Symptoms of Kidney Disease in Dogs

Source: PetWave, Updated on July 16, 2015
Kidney Disease

How Kidney Disease Affects Dogs

Kidney disease is fairly common in domestic dogs, particularly as they advance in age. While a number of things can contribute to kidney disease, the symptoms tend to be nonspecific. Early diagnosis and intervention may help curb progressive kidney damage in acute cases. However, especially in chronic cases, one or both kidneys usually are severely and irreparably damaged by the time observable signs appear.
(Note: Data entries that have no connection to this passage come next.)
Lemma root_entries_bytes b : Forall (Forall is_u8) (root_entries b).
Proof.
  apply Forall_bind, Forall_forall. intros i _. unfold chunks_exact. apply Forall_fmap, Forall_forall. intros j _. cbn.
  apply Forall_take, Forall_drop, disk_sector_bytes.
Qed.

(** The number of clusters covers the size. *)
Lemma clusters_needed_enough b size :
  0 <= size -> 1 <= sectors_per_cluster b ->
  size <= Z.of_nat (clusters_needed b size) * (512 * sectors_per_cluster b).
Proof.
  intros Hs Hc. unfold clusters_needed. rewrite div_ceil_spec by lia.
  set (n := 512 * sectors_per_cluster b). assert (Hn : 0 < n) by lia.
  pose proof (Z.div_mod (size + n - 1) n ltac:(lia)). pose proof (Z.mod_pos_bound (size + n - 1) n Hn).
  rewrite Z2Nat.id by (apply Z.div_pos; lia). lia.
Qed.

Lemma read_file_ok fuel can name d :
  disk_ok d -> (forall b e, disk_lookup name = Some (b, e) -> readable fuel can b e) ->
  exists d', read_file fuel can name d =
    Ok (match disk_lookup name with Some (b, e) => Some (file_contents b e) | None => None end, d') /\ disk_ok d'.
Proof.
  intros Hd Hok. unfold read_file, disk_lookup in *. destruct (to_fat_83 name) as [n|]; [|by exists d].
  destruct (disk_read_ok d 0 Hd ltac:(lia)) as (d1 & E1 & Hd1).
  destruct (disk_sector_bytes 0) as [Hlen Hby]. destruct (parse_ok _ Hlen Hby) as (r & Er & Hb).
  assert (El := parse_layout _ Hlen). rewrite Er in El. injection El as El. unfold disk_bpb in *. rewrite <- El in *.
  cbn [mbind option_bind] in *. run_m. rewrite E1, Er.
  destruct r as [b|]; [|by exists d1]. cbn [mbind option_bind] in *. specialize (Hb b eq_refl).
  destruct (find_in_root_dir_ok b n d1 Hd1 Hb) as (d2 & E2 & Hd2). rewrite E2.
  destruct (dir_find n (root_entries b)) as [e|] eqn:Ee; [|by exists d2].
  cbn [option_bind]. destruct (Hok b e eq_refl) as [Hal Hr]. rewrite Hal. cbn [assert_].
  destruct (Z.eqb_spec (file_size e) 0) as [E0|E0].
  { exists d2. split; [|done]. unfold file_contents. by rewrite E0. }
  destruct (Hr E0) as (Hspc & Hf & Hcl). destruct (dir_find_fields n _ e (root_entries_bytes b) Ee) as [Hc Hs].
  unfold is_u32 in Hs.
  destruct (read_clusters_ok b (file_size e) (clusters_needed b (file_size e)) fuel (first_cluster e) [] d2)
    as (d3 & Hd3 & E3); try done; [cbn; lia|cbn [length]; by apply clusters_needed_enough; lia|].
  exists d3. split; [|done]. unfold mbind, M_bind in E3. by rewrite E3.
Qed.

(** C23: [read_file] returns the file.  On a working disk, for every name,
    [read_file] terminates without a panic; the result is [None] exactly if
    the name is not an 8.3 name, the disk is no FAT16 volume or the root
    directory has no such file, and otherwise the bytes of the file's
    cluster chain, cut at its size. *)
Theorem read_file_correct fuel can name d :
  disk_ok d -> (forall b e, disk_lookup name = Some (b, e) -> readable fuel can b e) ->
  exists d', read_file fuel can name d =
    Ok (match disk_lookup name with Some (b, e) => Some (file_contents b e) | None => None end, d') /\ disk_ok d'.
Proof. apply read_file_ok. Qed.

(** What [read_file] does up to the cluster loop. *)
Lemma read_file_found fuel can name b e d :
  disk_ok d -> disk_lookup name = Some (b, e) -> can (file_size e) = true -> file_size e <> 0 ->
  exists d', disk_ok d' /\ bpb_ok b /\ is_u16 (first_cluster e) /\ 0 < file_size e /\ read_file fuel can name d =
    (data ← read_clusters fuel b (file_size e) (first_cluster e) []; mret (Some data)) d'.
Proof.
  intros Hd. unfold read_file, disk_lookup, disk_bpb. destruct (to_fat_83 name) as [n|]; [|done].
  destruct (disk_read_ok d 0 Hd ltac:(lia)) as (d1 & E1 & Hd1).
  destruct (disk_sector_bytes 0) as [Hlen Hby]. destruct (parse_ok _ Hlen Hby) as (r & Er & Hb).
  assert (El := parse_layout _ Hlen). rewrite Er in El. injection El as El. rewrite <- El.
  cbn [mbind option_bind]. destruct r as [b'|]; [|done]. cbn [mbind option_bind]. specialize (Hb b' eq_refl).
  destruct (find_in_root_dir_ok b' n d1 Hd1 Hb) as (d2 & E2 & Hd2).
  destruct (dir_find n (root_entries b')) as [e'|] eqn:Ee; [|done]. cbn [option_bind].
  intros [= -> ->] Hal E0. destruct (dir_find_fields n _ e (root_entries_bytes b) Ee) as [Hc Hs].
  exists d2. unfold is_u32 in Hs. split_and!; [done..|lia|].
  run_m. rewrite E1, Er, E2, Hal. cbn [assert_]. by rewrite (proj2 (Z.eqb_neq _ _) E0).
Qed.

(** C37: a directory entry whose first cluster is 0 or 1 and whose size is
    not 0 makes [read_file] panic: the cluster number is subtracted from
    without a check, although a damaged volume is meant not to be a hard
    failure. *)
Theorem read_file_reserved_cluster_panics fuel can name b e d :
  disk_ok d -> disk_lookup name = Some (b, e) -> can (file_size e) = true -> file_size e <> 0 ->
  first_cluster e < 2 -> read_file (S fuel) can name d = Panic "attempt to subtract with overflow".
Proof.
  intros Hd Hl Hc H0 H2. destruct (read_file_found (S fuel) can name b e d Hd Hl Hc H0) as (d' & _ & Hb & _ & _ & ->).
  destruct (bpb_sectors b Hb) as (_ & _ & E & _). cbn [read_clusters]. run_m. unfold cluster_to_lba, mbind, outcome_bind.
  rewrite E. unfold sub_w. by rewrite (proj2 (Z.leb_gt 2 (first_cluster e))) by lia.
Qed.

(** The chain from [c] never reaches an end mark: it stays in a set of
    clusters each of which is linked to one of them. *)
Definition endless_chain b (c : Z) : Prop :=
  exists cs : list Z, c ∈ cs /\ forall x, x ∈ cs -> is_u16 x /\ 2 <= x /\ exists y, y ∈ cs /\ fat_next b x = Some y.

(** C38: on a volume with no sectors per cluster, which [parse] accepts,
    [read_file] does not terminate for a file that is not empty and whose
    chain never reaches an end mark (a cycle of any length): no number of
    rounds of its loop is enough. *)
Theorem read_file_empty_clusters_diverges fuel can name b e d :
  disk_ok d -> disk_lookup name = Some (b, e) -> can (file_size e) = true -> file_size e <> 0 ->
  sectors_per_cluster b = 0 -> endless_chain b (first_cluster e) ->
  read_file fuel can name d = Panic "read_file: out of fuel".
Proof.
  intros Hd Hl Hc H0 Hs (cs & Hin & Hcs). destruct (read_file_found fuel can name b e d Hd Hl Hc H0) as (d' & Hd' & Hb & _ & _ & ->).
  assert (Hloop : forall n c d, c ∈ cs -> disk_ok d -> read_clusters n b (file_size e) c [] d = Panic "read_file: out of fuel").
  { clear Hd' d' Hin. induction n as [|n IH]; intros c d' Hin Hd'; [done|]. cbn [read_clusters].
    destruct (Hcs c Hin) as (Hu & H2 & y & Hy & Hn).
    destruct (cluster_to_lba_ok b c Hb) as (El & _); [unfold is_u16 in Hu; lia|].
    destruct (next_cluster_ok b c d' Hd' Hb Hu) as (d2 & E2 & Hd2).
    run_m. rewrite El, Hs. change (seq 0 (Z.to_nat 0)) with (@nil nat). cbn [read_cluster]. run_m. rewrite E2, Hn. by apply IH. }
  run_m. by rewrite Hloop.
Qed.
End Claims.

(** ** A sample volume *)

Section Sample.
(** A sector with [bytes] at the given offsets. *)
Definition sector_of (fields : list (nat * list Z)) : list Z :=
  foldl (fun s '(off, bytes) => splice s off bytes) (replicate 512 0) fields.

Definition dir_entry (name : list Z) (cluster size : Z) : list Z :=
  name ++ [0x20] ++ replicate 14 0 ++ le_encode 2 cluster ++ le_encode 4 size.

(** One FAT of one sector, a root directory of one sector with the file
    A.TXT, and [spc] sectors to a cluster; clusters 2 and 3 are linked, and
    clusters 4 and 5 are a cycle. *)
Definition sample_volume (spc cluster size : Z) (drive : Drive) (lba : Z) : list Z :=
  if lba =? 0 then sector_of [(0x0B%nat, le_encode 2 512); (0x0D%nat, [spc]); (0x0E%nat, le_encode 2 1); (0x10%nat, [1]);
    (0x11%nat, le_encode 2 16); (0x16%nat, le_encode 2 1)]
  else if lba =? 1 then sector_of [(4%nat, le_encode 2 3 ++ le_encode 2 0xFFFF ++ le_encode 2 5 ++ le_encode 2 4)]
  else if lba =? 2 then sector_of [(0%nat, dir_entry [65; 32; 32; 32; 32; 32; 32; 32; 84; 88; 84] cluster size)]
  else replicate 512 lba.

Definition sample_drive : SimDrive := mkSimDrive (Idle (mkAtaRegisters 0 0 0 0 0)) 0.

Lemma sample_seek : (3 < Pos.to_nat POLL_ATTEMPTS)%nat.
Proof. unfold POLL_ATTEMPTS. lia. Qed.

Definition sample_disk (spc cluster size : Z) : SectorDisk SimDrive :=
  @ata_disk SimDrive (sim_io (sample_volume spc cluster size) 3) (sim_drive (sample_volume spc cluster size) 3 sample_seek).

Lemma sample_drive_ok spc cluster size : @disk_ok _ (sample_disk spc cluster size) sample_drive.
Proof. split; [by eexists|]. cbn. lia. Qed.

(** The name a.txt. *)
Definition a_txt : list Z := [97; 46; 116; 120; 116].

Lemma read_file_correct_witness :
  exists d', @read_file _ (sample_disk 1 2 600) 2 (fun _ => true) a_txt sample_drive =
    Ok (Some (replicate 512 3 ++ replicate 88 4), d').
Proof.
  destruct (@read_file_correct SimDrive (sample_disk 1 2 600) 2 (fun _ => true) a_txt sample_drive) as (d' & E & _).
  - apply sample_drive_ok.
  - assert (El : @disk_lookup _ (sample_disk 1 2 600) a_txt =
      Some (mkBiosParameterBlock 1 1 16 1 1, mkDirEntry 2 600)) by (vm_compute; reflexivity).
    intros b e. rewrite El. intros [= <- <-]. split; [done|]. intros _. cbn [sectors_per_cluster file_size]. split_and!; [lia| |].
    + vm_compute. lia.
    + assert (Hc : @clusters _ (sample_disk 1 2 600) (mkBiosParameterBlock 1 1 16 1 1)
        (clusters_needed (mkBiosParameterBlock 1 1 16 1 1) 600) 2 = [2; 3]) by (vm_compute; reflexivity).
      cbn [first_cluster]. rewrite Hc. repeat constructor; lia.
  - exists d'. rewrite E. vm_compute. reflexivity.
Defined.

Lemma read_file_reserved_cluster_panics_witness :
  @read_file _ (sample_disk 1 0 600) 2 (fun _ => true) a_txt sample_drive = Panic "attempt to subtract with overflow".
Proof.
  apply (@read_file_reserved_cluster_panics SimDrive (sample_disk 1 0 600) 1 (fun _ => true) a_txt
    (mkBiosParameterBlock 1 1 16 1 1) (mkDirEntry 0 600)).
  - apply sample_drive_ok.
  - vm_compute. reflexivity.
  - reflexivity.
  - cbn. lia.
  - cbn. lia.
Defined.

Lemma read_file_empty_clusters_diverges_witness :
  @read_file _ (sample_disk 0 4 600) 1000 (fun _ => true) a_txt sample_drive = Panic "read_file: out of fuel".
Proof.
  apply (@read_file_empty_clusters_diverges SimDrive (sample_disk 0 4 600) 1000 (fun _ => true) a_txt
    (mkBiosParameterBlock 1 1 16 1 0) (mkDirEntry 4 600)).
  - apply sample_drive_ok.
  - vm_compute. reflexivity.
  - reflexivity.
  - cbn. lia.
  - reflexivity.
  - exists [4; 5]. split; [left|]. intros x [->|[->|?%not_elem_of_nil]%elem_of_cons]%elem_of_cons; [| |done].
    + split; [unfold is_u16; lia|]. split; [lia|]. exists 5. split; [right; left|]. vm_compute. reflexivity.
    + split; [unfold is_u16; lia|]. split; [lia|]. exists 4. split; [left|]. vm_compute. reflexivity.
Defined.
Symptoms of Canine Kidney Disease

The symptoms of kidney disease result from the body’s attempt to compensate for the kidneys’ diminishing ability to flush toxins out of circulation. Ultimately, with chronic disease, those attempts are unsuccessful. The symptoms of kidney disease include:

  • Increased thirst and water consumption (polydipsia; often dramatic)
  • Increased urine output (polyuria; often dramatic)
  • Inappropriate urination (in the house, car, elsewhere; “housetraining accidents”)
  • Loss of appetite (anorexia; inappetence)
  • Weight loss
  • Vomiting
  • Diarrhea
  • Dehydration
  • Lethargy
  • Disinterest in normal activities (apathy)
  • Weakness
  • Bad breath (halitosis; ammonia-like smell)
  • Oral ulceration
  • Tooth discoloration
  • Brownish discoloration of the tongue
  • Loose teeth (“rubber jaw”)
  • Abdominal discomfort and pain
  • Swollen extremities (edema; ascites; fluid build-up)
  • Pot-bellied appearance of the abdomen (edema; ascites; fluid build-up)
  • Seizures
  • Bleeding disorders (gastrointestinal hemorrhage; poor blood coagulation/clotting)
  • Poor hair coat and skin condition (dry; flaky)
  • Depression
  • Reluctance to exercise
  • Pale gums (mucous membrane pallor; usually mild)
  • Uncontrolled shivering
  • Muscle wasting (atrophy)
  • Altered states of consciousness (disorientation; confusion)
  • Collapse
  • Coma
  • Death

As the kidneys deteriorate, the urine becomes less concentrated and lighter in color. Dogs with end-stage kidney failure develop high blood pressure, stop eating, make few if any attempts to urinate and produce little or no urine. They ultimately collapse, go into a coma and die. Unfortunately, owners usually cannot detect chronic kidney disease until the damage has become irreversible.

Dogs at Increased Risk

Kidney disease becomes more common with advancing age. Dogs that have suffered previous episodes of acute renal disease have an increased chance of developing chronic kidney disorders. Certain breeds are reported to have a hereditary or familial predisposition to developing kidney disease, including the Alaskan Malamute, Basenji, Beagle, Bedlington Terrier, Bernese Mountain Dog, Bull Terrier, Cairn Terrier, Chow Chow, Cocker Spaniel, Doberman Pinscher, Golden Retriever, Keeshond, Labrador Retriever, Lhasa Apso, Miniature Schnauzer, Newfoundland, Norwegian Elkhound, Pembroke Welsh Corgi, Rottweiler, Samoyed, Shar-Pei, Shih Tzu, Soft-Coated Wheaten Terrier and Standard Poodle.